Here we report the kinetics of inactivation of HIV-1 by ultraviolet (UV) or X irradiation. Inactivation of HIV-1 by UV irradiation followed quasi first-order, i.e., single-hit, kinetics. The LD37 for inactivation of syncytia formation in SupT1 cells by limiting dilutions was approximately 780 J/m2. The LD37 for inactivation of HIV-1-induced syncytia by UV irradiation was nearly identical when measured in UV repair-proficient and deficient lymphoblastoid cell lines (LCLs), demonstrating that immediate host cell reactivation (repair) of UV damage in the HIV-1 genome does not occur. The ability of HIV-1 to induce the accumulation of reverse transcriptase activity showed similar dose-dependent inhibition by UV irradiation (LD37, 845 J/m2). Inactivation of HIV-1-induced syncytia formation by X rays also approached first-order kinetics. The LD37 for syncytia formation as measured by limiting dilutions was approximately 3 x 103 Gy.
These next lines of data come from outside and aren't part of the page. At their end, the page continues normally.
(** * Supercell construction and indexing of tbplas (tbplas/builder/super.py)

    A shallow embedding of the classes [OrbitalSet] and [SuperCell] of
    [tbplas/builder/super.py].  Python objects become a record threaded
    through a state-and-exception monad: a method that raises leaves the
    attributes as they were at the [raise] statement.

    The Cython module [core] and the module [base] are imported by super.py
    but their sources are not part of the repository snapshot; the functions
    super.py calls are modelled in the modules [base] and [core] below. *)

From Stdlib Require Import ZArith Lia Bool.
From stdpp Require Import base tactics option list list_numbers numbers sorting sets.

#[local] Open Scope Z_scope.

(** ** Data *)

(** A complex128 hopping energy.  super.py only copies energies and calls
    [conjugate] on them, so the two components are kept as integers. *)
Record complex := Complex { real : Z; imag : Z }.

Definition conjugate (z : complex) : complex := Complex (real z) (- imag z).

#[export] Instance complex_eq_dec : EqDecision complex.
Proof. solve_decision. Defined.

(** A (3,) integer array, as [dim], [pbc] and the cell index of a hopping. *)
Record vec3 := Vec3 { v0 : Z; v1 : Z; v2 : Z }.

#[export] Instance vec3_eq_dec : EqDecision vec3.
Proof. solve_decision. Defined.

(** [v.item(i)] for [i] in [range(3)]. *)
Definition item (v : vec3) (i : Z) : Z :=
  if i =? 0 then v0 v else if i =? 1 then v1 v else v2 v.

(** [np.array(t)] for a tuple [t] of length 3. *)
Definition np_array3 (t : list Z) : vec3 :=
  Vec3 (nth 0 t 0) (nth 1 t 0) (nth 2 t 0).

Definition tuple3 (v : vec3) : list Z := [v0 v; v1 v; v2 v].

(** [np.prod(dim)]. *)
Definition np_prod (v : vec3) : Z := v0 v * v1 v * v2 v.

(** An orbital or vacancy index in primitive cell representation
    [(ia, ib, ic, io)]: a Python tuple or an int32 row, whose length is only
    checked at run time. *)
Abbreviation id_pc_type := (list Z).

(** [t[i]] on a tuple whose length has been checked. *)
Definition getitem (t : list Z) (i : Z) : Z := nth (Z.to_nat i) t 0.

(** [x in range(n)]. *)
Definition in_range (x n : Z) : bool := (0 <=? x) && (x <? n).

(** One row of an [(n, 5)] hopping index array: cell index, bra and ket. *)
Record hop_ind_row := HopInd { h_rn : vec3; h_bra : Z; h_ket : Z }.

#[export] Instance hop_ind_row_eq_dec : EqDecision hop_ind_row.
Proof. solve_decision. Defined.

(** The three arrays [(hop_i, hop_j, hop_v)]. *)
Abbreviation hop_arrays := (list Z * list Z * list complex)%type.

(** The attributes of the primitive cell that super.py reads. *)
Record PrimitiveCell := {
  num_orb : Z;
  hop_ind : list hop_ind_row;
  hop_eng : list complex
}.

(** A user function stored in [orb_pos_modifier]; only its identity matters
    to the operations modelled here. *)
Inductive callable := Callable (id : nat).

(** The exceptions of [tbplas.builder.exceptions] raised by super.py, and the
    two built-in ones numpy raises. *)
Inductive exc :=
| SCDimLenError (dim : list Z)
| SCDimSizeError (i : Z) (dim_min : Z)
| PBCLenError (pbc : list bool)
| IDPCLenError (id_pc : list Z)
| IDPCIndexError (i_dim : Z) (id_pc : list Z)
| IDPCVacError (id_pc : list Z)
| VacIDPCLenError (id_pc : list Z)
| VacIDPCIndexError (i_dim : Z) (id_pc : list Z)
| IDSCIndexError (id_sc : Z)
| SCLockError
| SCOrbIndexError (orb : Z)
| SCHopDiagonalError (rn : list Z) (orb : Z)
| CellIndexLenError (rn : list Z)
| ValueError
| IndexError.

Inductive result (A : Type) :=
| Ok (a : A)
| Raise (e : exc).
Arguments Ok {A} a.
Arguments Raise {A} e.

(** ** Module [base] *)

Module base.

(** Modelled from the spec: [check_rn] of base.py, which is not in the
    snapshot.  The callers document it: a cell index or dimension is legal
    when it has 2 or 3 components, and a missing third component is
    completed with [complete_item]. *)
Definition check_rn (rn : list Z) (complete_item : Z) : list Z * bool :=
  match rn with
  | [a; b] => ([a; b; complete_item], true)
  | [a; b; c] => ([a; b; c], true)
  | _ => (rn, false)
  end.

(** Modelled from the spec: [check_pbc] of base.py, the same check on the
    periodicity flags. *)
Definition check_pbc (pbc : list bool) (complete_item : bool) : list bool * bool :=
  match pbc with
  | [a; b] => ([a; b; complete_item], true)
  | [a; b; c] => ([a; b; c], true)
  | _ => (pbc, false)
  end.

(** Modelled from the spec: the class [IntraHopping] of base.py, a mapping
    keyed by (cell offset, bra, ket) holding an energy.  A Python dict keeps
    the insertion order and overwrites the value of a key it already has. *)
Abbreviation IntraHopping := (list (hop_ind_row * complex)).

Definition empty : IntraHopping := [].

Fixpoint add_hopping (h : IntraHopping) (key : hop_ind_row) (energy : complex)
  : IntraHopping :=
  match h with
  | [] => [(key, energy)]
  | (k, e) :: h' =>
      if decide (k = key) then (k, energy) :: h'
      else (k, e) :: add_hopping h' key energy
  end.

Definition num_hop (h : IntraHopping) : Z := Z.of_nat (length h).

(** [to_array]: the [(n, 5)] index array and the [(n,)] energy array. *)
Definition to_array (h : IntraHopping) : list hop_ind_row * list complex :=
  (h.*1, h.*2).

(** [remove_orbitals]: purge the entries that mention a removed orbital. *)
Definition remove_orbitals (h : IntraHopping) (id_sc : list Z) : IntraHopping :=
  filter (λ ke, (h_bra (fst ke) ∉ id_sc) ∧ (h_ket (fst ke) ∉ id_sc)) h.

End base.

(** ** Module [core]: index conversion *)

Module core.

(** Modelled from the spec: the index codec of core.pyx (not in the
    snapshot).  The flat index is row-major over (a, b, c, orbital) with the
    orbital as the fastest-varying component. *)
Definition _id_pc2sc (dim : vec3) (num_orb_pc : Z) (id_pc : id_pc_type) : Z :=
  ((getitem id_pc 0 * v1 dim + getitem id_pc 1) * v2 dim + getitem id_pc 2)
  * num_orb_pc + getitem id_pc 3.

(** Modelled from the spec: the inverse of the codec. *)
Definition _id_sc2pc (dim : vec3) (num_orb_pc : Z) (id_sc : Z) : id_pc_type :=
  let io := id_sc mod num_orb_pc in
  let k1 := id_sc / num_orb_pc in
  let ic := k1 mod v2 dim in
  let k2 := k1 / v2 dim in
  [k2 / v1 dim; k2 mod v1 dim; ic; io].

(** Modelled from the spec: [vac_id_sc], the flat ids of the vacancies. *)
Definition build_vac_id_sc (dim : vec3) (num_orb_pc : Z)
    (vac_id_pc : list id_pc_type) : list Z :=
  (_id_pc2sc dim num_orb_pc) <$> vac_id_pc.

(** The primitive-cell indices of the first [count] flat ids, in order. *)
Definition all_id_pc (dim : vec3) (num_orb_pc : Z) (count : Z)
  : list id_pc_type :=
  (_id_sc2pc dim num_orb_pc) <$> seqZ 0 count.

(** Modelled from the spec: [orb_id_pc], for every surviving compacted
    index the originating primitive-cell index, ordered by compacted index:
    the flat ids are enumerated in order and the vacancies skipped. *)
Definition build_orb_id_pc (dim : vec3) (num_orb_pc : Z)
    (vac_id_pc : option (list id_pc_type)) : list id_pc_type :=
  let all := all_id_pc dim num_orb_pc (num_orb_pc * np_prod dim) in
  match vac_id_pc with
  | None => all
  | Some vac => filter (λ p, p ∉ vac) all
  end.

(** Modelled from the spec: the compacted primitive-to-flat mapping.  A
    vacancy has no supercell slot ([-1]); a live orbital gets its flat id
    less the number of vacancies below it, which is the position the search
    in the increasing [vac_id_sc] yields. *)
Definition id_pc2sc (dim : vec3) (num_orb_pc : Z) (id_pc : id_pc_type)
    (vac_id_sc : option (list Z)) : Z :=
  let k := _id_pc2sc dim num_orb_pc id_pc in
  match vac_id_sc with
  | None => k
  | Some vac =>
      if decide (k ∈ vac) then -1
      else k - Z.of_nat (length (filter (λ v, v < k) vac))
  end.

(** Position of the first element of [l] that fails [ok]. *)
Fixpoint first_bad {A} (ok : A → bool) (l : list A) : option nat :=
  match l with
  | [] => None
  | x :: l' => if ok x then S <$> first_bad ok l' else Some 0%nat
  end.

(** Modelled from the spec: [check_id_sc_array], the batched range check.
    The status is [(-1, position)] at the first offending element and
    [(0, 0)] when there is none. *)
Definition check_id_sc_array (num_orb_sc : Z) (id_sc_array : list Z) : Z * Z :=
  match first_bad (λ x, in_range x num_orb_sc) id_sc_array with
  | Some k => (-1, Z.of_nat k)
  | None => (0, 0)
  end.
HIV-1-induced accumulation of reverse transcriptase activity was slightly more resistant to inactivation by X rays, with an LD37 of approximately 4.5 x 103 Gy. Syncytia-forming ability was still present in HIV-1 preparations X-irradiated with 1.6 x 104 Gy. For the first time, we utilized the polymerase chain reaction (PCR) to measure the effects of radiation on virus replication. A decrease in the presence of the HIV-1 DNA could be detected by PCR in PBL cultures infected with UV- and X-irradiated virus. It required 12.96 J/m2 to eliminate the signal specific for HIV-1 DNA completely. The ability of HIV-1 to establish long-term infection in LCLs was also resistant to UV and X irradiation. Only linear and circular forms of HIV-1 DNA could be detected in LCLs established from PBL cultures infected with UV-irradiated virus. The significance of the relative resistance of HIV-1 to inactivation by UV and X irradiation is discussed.